The cup flavors in this coffee are clean and succinct, fruit and floral aromatics, honey graham sweetness, perfumed jasmine and honey blossom florals, berry tea, lychee, canned stone fruit and so much more. City to City+.
|Region||Buenos Aires, San Pedro de Cartago, Nariño|
|Processing||Wet Processed (Washed)|
|Drying Method||Raised Bed, Covered|
|Arrival date||December 2018 Arrival|
|Bag size||70 KG|
|Appearance||.8 d/300gr, 16-18 Screen - we noted some insect damage and withered beans|
|Roast Recommendations||City to City+|
Honey processing involves leaving some of the sticky fruit intact with the coffee seeds during the entire drying period and tends to result in fruited sweetness, but at the risk of muting a coffee's acidity and clarity. The latter is part of the reason we buy so few honey processed coffees, and it can be particularly troubling when you see a potentially great coffee like a Gesha compromised by bad processing technique. Needless to say, we were a little skeptical when this sample was put in front of us, but were totally impressed by the cup quality shortly into our assessment. We think you will be too! The coffee comes from the farm of Abdias Lasso Muñoz, brother to Raquel Lasso whose "Finca La Bohemia" coffee we've bought in the past. His farm is located in the small town of Buenos Aires within the greater Department of Nariño, and like La Bohemia is planted in mostly Caturra as well as some Gesha, Catimor, Colombia and Bourbon. Altitude on the sloping hillside where the farm is situated stretches up to just over 2000 meters above sea level. He is also a member of the FUDAM association, a coop started by the Lasso family as a project to help women in the community who were victims of domestic violence acheive some financial independence from abusive partners. The program started with a blackberry business that didn't really work out due to a fungal problem, then they moved into supplying cows in order to sell milk, and also a coffee association - the latter two still going strong. The coop moved to La Union town a couple years back opening membership to the broader community. It's worth noting that we've spotted some bug damaged and whithered beans when culling through the green. Being a honey process coffee, these are sometimes hard to spot because of the reddish colored beans that are a result of the fruit and silver skin oxydizing during the drying phase. Reddish beans are not damaged beans. But the bug damage, broken, and whithered beans are considered secondary defects. That said, it will take a whole lot of them them to have an affect on your brew. Pull them out, or not. We haven't and still find this coffee to be everything the review states!

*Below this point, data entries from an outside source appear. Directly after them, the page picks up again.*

Lemma getitem_app_r {A : Type} (pre l : list A) (c : Z) :
  0 <= c -> getitem (pre ++ l) (len pre + c) = getitem l c.
Proof.
  intros Hc. unfold getitem. pose proof (len_nonneg pre).
  destruct (Z.leb_spec 0 (len pre + c)); [|lia].
  destruct (Z.leb_spec 0 c); [|lia].
  replace (Z.to_nat (len pre + c)) with (length pre + Z.to_nat c)%nat
    by (unfold len; lia).
  now rewrite lookup_app_r, Nat.add_comm, Nat.add_sub by lia.
Qed.

Lemma same_cursor (header prg : list byte) (k : nat) :
  forall i : Z,
    (forall j : nat, (j < k)%nat ->
       exists b : byte,
         0 <= cursor_after (size_at prg) j i
         /\ getitem prg (cursor_after (size_at prg) j i) = Ok b
         /\ ~ In (byte_val b) drifted) ->
    cursor_after (length_at (header ++ prg)) k (len header + i)
    = len header + cursor_after (size_at prg) k i.
Proof.
  induction k as [|k IH]; intros i Hvisited; [reflexivity|]. simpl.
  destruct (Hvisited 0%nat ltac:(lia)) as (b & Hi & Hb & Hnot). simpl in Hi, Hb.
  assert (Hlen : length_at (header ++ prg) (len header + i) = size_at prg i).
  { rewrite <- (length_at_size_at prg i b Hb Hnot).
    unfold length_at. now rewrite getitem_app_r. }
  rewrite Hlen, <- Z.add_assoc. apply IH.
  intros j Hj. exact (Hvisited (S j) ltac:(lia)).
Qed.
(** * Discord MCP server: resolvers and tool dispatch

    A shallow embedding of [src/index.ts]: the four identifier resolvers
    ([findGuild], [findChannel], [findRole], [findMember]), the zod input
    schemas, and the [CallToolRequestSchema] handler with its fourteen
    tools.  The discord.js client is a collaborator: its caches are data,
    its remote calls are answer functions held in the [Client] record, and
    every remote call a function issues is written to a log. *)

From Stdlib Require Import String Ascii List Bool Arith ZArith QArith Lia.
From Stdlib Require Import Permutation Sorted DecimalString.
Import ListNotations.
Set Warnings "-register-all".
Local Close Scope Q_scope.
Local Open Scope list_scope.
Local Open Scope string_scope.

(** ** JavaScript strings

    A string is the sequence of the bytes of its UTF-8 encoding; the
    characters the code names ([#], [<], [@], [!], [>], quotes) are single
    bytes that occur in no other character.  [String.prototype.toLowerCase]
    belongs to the engine and is a parameter of the resolvers;
    [toLowerCase_ascii] is what it does on a string of ASCII characters,
    and serves to run the code on such strings. *)

Module JS.

Definition dquote : string := String "034"%char EmptyString.
Definition newline : string := String "010"%char EmptyString.

(** Template fragment [`"${s}"`]. *)
Definition quoted (s : string) : string := dquote ++ s ++ dquote.

Definition lower_ascii (c : ascii) : ascii :=
  let n := nat_of_ascii c in
  if (65 <=? n)%nat && (n <=? 90)%nat then ascii_of_nat (n + 32) else c.

Fixpoint toLowerCase_ascii (s : string) : string :=
  match s with
  | EmptyString => EmptyString
  | String c r => String (lower_ascii c) (toLowerCase_ascii r)
  end.

(** [s.replace(c, '')] with a string pattern: only the first occurrence
    is removed. *)
Fixpoint replace_first (c : ascii) (s : string) : string :=
  match s with
  | EmptyString => EmptyString
  | String a r => if Ascii.eqb a c then r else String a (replace_first c r)
  end.

(** [s.replace(/[...]/g, '')]: every character of the class is removed. *)
Fixpoint remove_all (cls : list ascii) (s : string) : string :=
  match s with
  | EmptyString => EmptyString
  | String a r =>
      if existsb (Ascii.eqb a) cls then remove_all cls r
      else String a (remove_all cls r)
  end.

(** [xs.join(sep)] *)
Fixpoint join (sep : string) (xs : list string) : string :=
  match xs with
  | [] => ""
  | [x] => x
  | x :: rest => x ++ sep ++ join sep rest
  end.

(** [`${n}`] for a non-negative integer. *)
Definition of_nat (n : nat) : string := NilZero.string_of_uint (Nat.to_uint n).

(** [collection.find(p)] *)
Definition find {A} (p : A -> bool) (xs : list A) : option A := List.find p xs.

(** [a ?? b] *)
Definition nullish {A} (a b : option A) : option A :=
  match a with Some _ => a | None => b end.

End JS.

(** ** JSON values

    Tool arguments arrive as JSON; a JSON number is a finite double, here
    the rational it denotes. *)

Inductive Json : Type :=
| JNull
| JBool (b : bool)
| JNum (q : Q)
| JStr (s : string)
| JArr (items : list Json)
| JObj (fields : list (string * Json)).

(** [o[k]]: [None] is [undefined]. *)
Fixpoint prop (k : string) (fields : list (string * Json)) : option Json :=
  match fields with
  | [] => None
  | (k', v) :: rest => if String.eqb k k' then Some v else prop k rest
  end.

(** ** Data model: what the code reads of discord.js entities *)

Inductive ChannelType : Type :=
| GuildText | DM | GuildVoice | GroupDM | GuildCategory | GuildAnnouncement
| AnnouncementThread | PublicThread | PrivateThread | GuildStageVoice
| GuildDirectory | GuildForum | GuildMedia.

Definition ChannelType_eqb (a b : ChannelType) : bool :=
  match a, b with
  | GuildText, GuildText | DM, DM | GuildVoice, GuildVoice | GroupDM, GroupDM
  | GuildCategory, GuildCategory | GuildAnnouncement, GuildAnnouncement
  | AnnouncementThread, AnnouncementThread | PublicThread, PublicThread
  | PrivateThread, PrivateThread | GuildStageVoice, GuildStageVoice
  | GuildDirectory, GuildDirectory | GuildForum, GuildForum
  | GuildMedia, GuildMedia => true
  | _, _ => false
  end.

Record Channel : Type := {
  ch_id : string;
  ch_name : string;
  ch_type : ChannelType;
  ch_guild_id : string;      (* channel.guild.id *)
  ch_guild_name : string     (* channel.guild.name *)
}.

(** [c instanceof TextChannel]: the class of [ChannelType.GuildText]. *)
Definition isTextChannel (c : Channel) : bool :=
  ChannelType_eqb (ch_type c) GuildText.

Record Role : Type := {
  role_id : string;
  role_name : string;
  role_hexColor : string;
  role_position : Z;
  role_permissions : list string;
  role_mentionable : bool
}.

Record Member : Type := {
  m_id : string;
  m_tag : string;                (* member.user.tag *)
  m_username : string;           (* member.user.username *)
  m_nickname : option string;
  m_roles : list string          (* ids in member.roles.cache *)
}.

Record Message : Type := {
  msg_id : string;
  msg_author_tag : string;
  msg_content : string;
  msg_createdAt : Z              (* milliseconds since the epoch *)
}.

Record Guild : Type := {
  g_id : string;
  g_name : string;
  g_channels : list Channel;     (* guild.channels.cache, insertion order *)
  g_roles : list Role;           (* guild.roles.cache *)
  g_members : list Member;       (* guild.members.cache *)
  g_memberCount : nat
}.

(** ** Thrown values *)

Inductive PathElem : Type := PKey (k : string) | PIndex (i : nat).

Record ZodIssue : Type := { issue_path : list PathElem; issue_message : string }.

Inductive Thrown : Type :=
| ZodError (issues : list ZodIssue)
| JsError (message : string)       (* an [Error] instance *)
| NonError.                        (* any other thrown value *)

(** What a rejected collaborator promise carries. *)
Inductive Rejection : Type :=
| RejError (message : string)      (* an [Error] instance, e.g. DiscordAPIError *)
| RejOther.

Definition thrown_of (r : Rejection) : Thrown :=
  match r with RejError m => JsError m | RejOther => NonError end.

(** Outcome of a fetch-by-id promise. *)
Inductive Fetched (A : Type) : Type :=
| Rejected (e : Rejection)
| Resolved (v : option A).         (* [None]: resolved with null *)
Arguments Rejected {A} e.
Arguments Resolved {A} v.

The cup flavors in this coffee are clean and succinct, fruit and floral aromatics highlighting the flavor profile. City and City+ roast levels are about the range I'd shoot for with this coffee. Any darker will result in a nice sweet cup, but without the delicate floral qualities found at the lighter end of the roast spectrum. The brewed coffee has a sweetness like honey graham cracker that lays a nice sweet foundation for a complex array of top note accents. A perfumed jasmine pearl tea note is one of the first flavors I noted and is really a hallmark of the Gesha cultivar. Focus quickly shifts to the rest of what's in store and this honey Gesha really opens up as it cools. A tangerine note adds a juicy touch, as do accents of lychee, canned stone fruit and dried cranberry. Berry tea, orange blossom, and subtle spice hints impact the fruited sweetness in the aftertaste. A brisk, tea-like acidity cuts through the complex profile and mouthfeel is like the tannic side of black tea. There's a lot to unpack in this honey process Gesha, so make sure to sip as it cools and enjoy the array of juicy fruit flavors that unfold.